## Problem requirements
Please show every line from the entries that carries the word "Context".

## Stored data entries

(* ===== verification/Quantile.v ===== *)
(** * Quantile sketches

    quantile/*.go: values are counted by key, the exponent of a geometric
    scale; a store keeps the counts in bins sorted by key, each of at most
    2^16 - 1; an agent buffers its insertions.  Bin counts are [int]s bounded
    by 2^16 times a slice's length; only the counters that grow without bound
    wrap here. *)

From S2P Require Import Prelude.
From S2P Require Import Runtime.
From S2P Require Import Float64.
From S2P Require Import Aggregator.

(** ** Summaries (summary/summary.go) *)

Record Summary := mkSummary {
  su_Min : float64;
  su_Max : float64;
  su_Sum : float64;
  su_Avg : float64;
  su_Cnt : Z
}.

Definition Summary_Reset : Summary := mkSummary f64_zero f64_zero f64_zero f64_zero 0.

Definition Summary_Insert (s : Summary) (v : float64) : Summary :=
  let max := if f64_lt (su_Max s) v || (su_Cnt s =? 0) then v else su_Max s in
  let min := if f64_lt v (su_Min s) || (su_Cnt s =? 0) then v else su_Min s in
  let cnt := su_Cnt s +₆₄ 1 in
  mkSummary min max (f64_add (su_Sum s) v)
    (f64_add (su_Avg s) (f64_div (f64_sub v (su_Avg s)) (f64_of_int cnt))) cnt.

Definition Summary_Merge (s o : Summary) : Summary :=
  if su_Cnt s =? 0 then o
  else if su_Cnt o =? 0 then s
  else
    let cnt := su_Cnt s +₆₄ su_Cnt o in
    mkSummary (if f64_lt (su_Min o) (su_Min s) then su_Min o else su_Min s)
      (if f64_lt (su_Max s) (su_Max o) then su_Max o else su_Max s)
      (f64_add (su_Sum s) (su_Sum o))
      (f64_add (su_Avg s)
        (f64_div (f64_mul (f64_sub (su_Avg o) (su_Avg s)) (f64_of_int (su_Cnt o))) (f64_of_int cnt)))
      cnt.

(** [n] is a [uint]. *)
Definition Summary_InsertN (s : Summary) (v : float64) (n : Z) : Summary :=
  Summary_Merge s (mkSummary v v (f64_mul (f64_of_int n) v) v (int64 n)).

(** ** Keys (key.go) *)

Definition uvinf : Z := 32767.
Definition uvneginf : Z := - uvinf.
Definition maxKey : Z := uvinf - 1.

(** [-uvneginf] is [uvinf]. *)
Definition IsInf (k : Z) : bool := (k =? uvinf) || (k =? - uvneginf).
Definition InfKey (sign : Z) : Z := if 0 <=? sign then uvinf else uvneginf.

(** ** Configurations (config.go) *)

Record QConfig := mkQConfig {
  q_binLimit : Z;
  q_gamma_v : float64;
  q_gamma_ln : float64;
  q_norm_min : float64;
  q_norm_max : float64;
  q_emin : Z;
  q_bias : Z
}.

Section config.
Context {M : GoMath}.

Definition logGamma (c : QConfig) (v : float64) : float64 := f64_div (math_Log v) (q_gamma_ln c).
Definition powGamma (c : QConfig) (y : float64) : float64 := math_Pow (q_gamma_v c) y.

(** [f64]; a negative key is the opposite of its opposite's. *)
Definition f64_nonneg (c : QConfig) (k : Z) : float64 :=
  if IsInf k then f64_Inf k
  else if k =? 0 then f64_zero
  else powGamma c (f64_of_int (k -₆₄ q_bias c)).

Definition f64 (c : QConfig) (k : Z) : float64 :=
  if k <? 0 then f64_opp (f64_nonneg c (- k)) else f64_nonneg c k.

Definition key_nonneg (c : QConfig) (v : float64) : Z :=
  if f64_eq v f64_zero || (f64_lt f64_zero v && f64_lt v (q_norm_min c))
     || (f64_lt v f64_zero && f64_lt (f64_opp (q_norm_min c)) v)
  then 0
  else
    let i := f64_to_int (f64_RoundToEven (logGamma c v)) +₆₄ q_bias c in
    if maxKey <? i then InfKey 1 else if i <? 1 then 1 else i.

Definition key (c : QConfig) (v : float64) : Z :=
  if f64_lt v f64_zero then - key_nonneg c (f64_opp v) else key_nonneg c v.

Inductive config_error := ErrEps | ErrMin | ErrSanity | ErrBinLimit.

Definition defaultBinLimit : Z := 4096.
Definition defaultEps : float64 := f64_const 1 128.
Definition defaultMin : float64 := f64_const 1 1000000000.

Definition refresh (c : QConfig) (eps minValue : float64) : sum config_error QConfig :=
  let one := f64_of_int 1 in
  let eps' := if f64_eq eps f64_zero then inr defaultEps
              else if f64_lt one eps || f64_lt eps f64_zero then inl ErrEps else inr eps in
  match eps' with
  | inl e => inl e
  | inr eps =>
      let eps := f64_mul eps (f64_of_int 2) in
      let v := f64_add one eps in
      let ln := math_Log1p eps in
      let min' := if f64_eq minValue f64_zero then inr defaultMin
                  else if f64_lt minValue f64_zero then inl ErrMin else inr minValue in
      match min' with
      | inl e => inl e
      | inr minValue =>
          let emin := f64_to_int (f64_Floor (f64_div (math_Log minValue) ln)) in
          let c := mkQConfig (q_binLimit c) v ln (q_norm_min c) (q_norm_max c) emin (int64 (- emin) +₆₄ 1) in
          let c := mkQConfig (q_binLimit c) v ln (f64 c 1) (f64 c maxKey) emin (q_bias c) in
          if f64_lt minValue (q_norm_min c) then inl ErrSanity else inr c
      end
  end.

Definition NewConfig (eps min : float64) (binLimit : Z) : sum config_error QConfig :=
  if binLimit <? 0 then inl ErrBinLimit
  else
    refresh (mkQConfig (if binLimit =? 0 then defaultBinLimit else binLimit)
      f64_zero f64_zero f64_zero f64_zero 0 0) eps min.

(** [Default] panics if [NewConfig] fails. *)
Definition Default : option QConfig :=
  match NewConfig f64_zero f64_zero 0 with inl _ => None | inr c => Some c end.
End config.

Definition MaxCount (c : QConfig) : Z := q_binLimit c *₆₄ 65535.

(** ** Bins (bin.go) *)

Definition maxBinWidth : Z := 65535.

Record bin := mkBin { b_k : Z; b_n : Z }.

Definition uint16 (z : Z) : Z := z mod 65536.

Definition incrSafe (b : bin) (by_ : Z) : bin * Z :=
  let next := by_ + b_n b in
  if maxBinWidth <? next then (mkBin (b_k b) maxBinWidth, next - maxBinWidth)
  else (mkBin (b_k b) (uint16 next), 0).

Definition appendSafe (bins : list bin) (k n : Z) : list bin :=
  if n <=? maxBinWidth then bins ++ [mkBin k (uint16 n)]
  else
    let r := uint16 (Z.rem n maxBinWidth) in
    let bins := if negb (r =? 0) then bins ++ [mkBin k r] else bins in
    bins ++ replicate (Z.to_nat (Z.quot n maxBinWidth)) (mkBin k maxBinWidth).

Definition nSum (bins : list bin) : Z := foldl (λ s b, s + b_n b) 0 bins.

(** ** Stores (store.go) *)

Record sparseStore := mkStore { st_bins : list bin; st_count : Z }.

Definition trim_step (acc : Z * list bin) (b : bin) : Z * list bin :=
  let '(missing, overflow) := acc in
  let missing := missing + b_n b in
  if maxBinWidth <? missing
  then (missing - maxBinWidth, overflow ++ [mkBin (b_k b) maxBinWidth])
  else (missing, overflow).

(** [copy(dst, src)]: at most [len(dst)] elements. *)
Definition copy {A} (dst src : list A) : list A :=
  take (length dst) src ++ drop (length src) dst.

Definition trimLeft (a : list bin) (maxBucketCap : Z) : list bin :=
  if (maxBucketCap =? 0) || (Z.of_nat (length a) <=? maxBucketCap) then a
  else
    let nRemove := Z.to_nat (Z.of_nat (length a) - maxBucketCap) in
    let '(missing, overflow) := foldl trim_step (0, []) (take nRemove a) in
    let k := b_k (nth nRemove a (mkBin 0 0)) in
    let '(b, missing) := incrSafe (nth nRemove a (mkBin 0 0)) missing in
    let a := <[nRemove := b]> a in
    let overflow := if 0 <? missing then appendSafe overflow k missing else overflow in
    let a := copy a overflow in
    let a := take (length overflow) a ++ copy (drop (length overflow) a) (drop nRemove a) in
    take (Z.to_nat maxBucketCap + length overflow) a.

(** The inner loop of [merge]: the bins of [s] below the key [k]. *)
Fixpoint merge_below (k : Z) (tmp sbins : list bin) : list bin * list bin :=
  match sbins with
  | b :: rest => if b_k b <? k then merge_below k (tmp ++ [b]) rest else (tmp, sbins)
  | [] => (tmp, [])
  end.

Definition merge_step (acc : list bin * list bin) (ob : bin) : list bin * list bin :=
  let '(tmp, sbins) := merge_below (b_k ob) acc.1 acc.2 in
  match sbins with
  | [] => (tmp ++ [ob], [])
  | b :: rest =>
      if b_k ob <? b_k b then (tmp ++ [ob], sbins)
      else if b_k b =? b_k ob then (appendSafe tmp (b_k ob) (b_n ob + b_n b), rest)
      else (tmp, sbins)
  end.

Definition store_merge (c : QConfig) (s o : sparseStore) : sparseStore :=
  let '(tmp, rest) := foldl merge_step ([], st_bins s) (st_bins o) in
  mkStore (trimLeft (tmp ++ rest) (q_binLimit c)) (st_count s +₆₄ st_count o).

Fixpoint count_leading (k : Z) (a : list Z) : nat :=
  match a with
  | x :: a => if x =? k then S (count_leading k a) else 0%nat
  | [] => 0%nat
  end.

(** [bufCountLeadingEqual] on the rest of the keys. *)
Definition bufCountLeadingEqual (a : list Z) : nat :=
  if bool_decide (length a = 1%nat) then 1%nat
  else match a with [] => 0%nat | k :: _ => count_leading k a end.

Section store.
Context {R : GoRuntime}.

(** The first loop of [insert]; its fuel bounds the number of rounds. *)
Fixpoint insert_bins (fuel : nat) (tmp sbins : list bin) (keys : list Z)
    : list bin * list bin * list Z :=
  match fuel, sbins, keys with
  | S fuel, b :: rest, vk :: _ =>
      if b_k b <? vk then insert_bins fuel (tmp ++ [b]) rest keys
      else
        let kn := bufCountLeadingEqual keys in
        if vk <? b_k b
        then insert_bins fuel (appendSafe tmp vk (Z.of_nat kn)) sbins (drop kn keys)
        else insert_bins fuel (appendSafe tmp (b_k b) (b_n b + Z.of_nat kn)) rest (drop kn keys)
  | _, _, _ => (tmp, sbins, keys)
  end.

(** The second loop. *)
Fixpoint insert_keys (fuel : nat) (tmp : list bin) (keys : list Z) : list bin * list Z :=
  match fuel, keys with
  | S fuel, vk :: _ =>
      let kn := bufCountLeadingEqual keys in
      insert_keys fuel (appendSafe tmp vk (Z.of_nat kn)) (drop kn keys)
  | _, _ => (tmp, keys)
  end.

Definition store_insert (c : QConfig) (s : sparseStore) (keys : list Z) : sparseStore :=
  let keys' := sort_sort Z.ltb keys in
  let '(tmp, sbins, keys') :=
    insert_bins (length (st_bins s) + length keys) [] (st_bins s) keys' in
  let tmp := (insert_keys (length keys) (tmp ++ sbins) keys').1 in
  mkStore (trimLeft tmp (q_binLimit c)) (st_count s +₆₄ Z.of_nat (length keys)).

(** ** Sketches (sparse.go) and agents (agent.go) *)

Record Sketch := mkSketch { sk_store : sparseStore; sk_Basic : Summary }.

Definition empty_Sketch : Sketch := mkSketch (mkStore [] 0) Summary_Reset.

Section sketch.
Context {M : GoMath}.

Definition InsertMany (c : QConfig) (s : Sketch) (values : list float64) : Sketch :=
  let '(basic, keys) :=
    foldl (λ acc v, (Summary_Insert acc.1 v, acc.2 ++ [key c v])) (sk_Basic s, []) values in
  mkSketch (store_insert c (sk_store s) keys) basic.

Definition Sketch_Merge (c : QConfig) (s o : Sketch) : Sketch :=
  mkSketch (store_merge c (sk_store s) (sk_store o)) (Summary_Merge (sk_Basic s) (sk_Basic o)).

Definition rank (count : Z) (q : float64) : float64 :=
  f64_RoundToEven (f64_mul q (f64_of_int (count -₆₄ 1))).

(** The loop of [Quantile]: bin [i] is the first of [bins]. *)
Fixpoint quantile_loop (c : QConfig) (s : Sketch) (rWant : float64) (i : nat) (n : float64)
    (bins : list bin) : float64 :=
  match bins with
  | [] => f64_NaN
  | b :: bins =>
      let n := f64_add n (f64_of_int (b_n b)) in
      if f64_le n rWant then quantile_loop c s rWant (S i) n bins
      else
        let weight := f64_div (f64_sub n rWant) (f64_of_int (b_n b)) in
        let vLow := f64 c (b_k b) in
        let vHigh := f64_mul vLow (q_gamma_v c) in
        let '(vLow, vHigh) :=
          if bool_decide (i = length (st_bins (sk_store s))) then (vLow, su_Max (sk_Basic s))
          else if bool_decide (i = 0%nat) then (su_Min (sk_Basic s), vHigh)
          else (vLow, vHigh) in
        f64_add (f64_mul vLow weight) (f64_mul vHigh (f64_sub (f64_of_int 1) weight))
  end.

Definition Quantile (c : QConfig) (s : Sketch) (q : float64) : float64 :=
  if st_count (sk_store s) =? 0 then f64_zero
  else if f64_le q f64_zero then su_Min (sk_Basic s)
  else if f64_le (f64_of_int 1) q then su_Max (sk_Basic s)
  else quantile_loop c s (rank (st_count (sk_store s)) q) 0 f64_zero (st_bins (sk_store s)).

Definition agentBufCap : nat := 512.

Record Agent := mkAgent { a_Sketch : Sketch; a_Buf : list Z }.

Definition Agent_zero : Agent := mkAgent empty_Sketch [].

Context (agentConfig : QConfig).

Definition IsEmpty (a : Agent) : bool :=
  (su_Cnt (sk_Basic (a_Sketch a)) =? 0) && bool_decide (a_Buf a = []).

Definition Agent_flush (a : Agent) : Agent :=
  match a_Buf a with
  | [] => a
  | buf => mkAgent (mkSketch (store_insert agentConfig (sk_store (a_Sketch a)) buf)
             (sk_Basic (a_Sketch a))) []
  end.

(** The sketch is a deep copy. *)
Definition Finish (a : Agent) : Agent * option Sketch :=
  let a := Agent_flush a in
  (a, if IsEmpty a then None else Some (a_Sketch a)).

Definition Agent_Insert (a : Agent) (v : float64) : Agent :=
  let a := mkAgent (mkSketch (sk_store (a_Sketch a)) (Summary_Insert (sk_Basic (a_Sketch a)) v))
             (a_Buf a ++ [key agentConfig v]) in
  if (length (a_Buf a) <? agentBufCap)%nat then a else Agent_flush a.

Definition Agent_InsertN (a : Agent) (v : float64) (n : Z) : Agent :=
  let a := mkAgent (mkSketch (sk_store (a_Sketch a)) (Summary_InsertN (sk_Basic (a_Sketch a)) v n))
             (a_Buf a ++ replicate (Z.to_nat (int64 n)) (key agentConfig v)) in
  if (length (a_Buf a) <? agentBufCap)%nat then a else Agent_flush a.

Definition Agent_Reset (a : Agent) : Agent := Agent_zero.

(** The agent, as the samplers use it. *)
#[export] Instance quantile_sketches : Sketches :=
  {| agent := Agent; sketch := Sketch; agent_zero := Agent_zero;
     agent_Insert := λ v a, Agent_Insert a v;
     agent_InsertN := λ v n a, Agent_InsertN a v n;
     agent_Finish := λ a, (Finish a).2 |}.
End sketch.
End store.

## Output
Context {M : GoMath}.
Context {R : GoRuntime}.
Context {M : GoMath}.
Context (agentConfig : QConfig).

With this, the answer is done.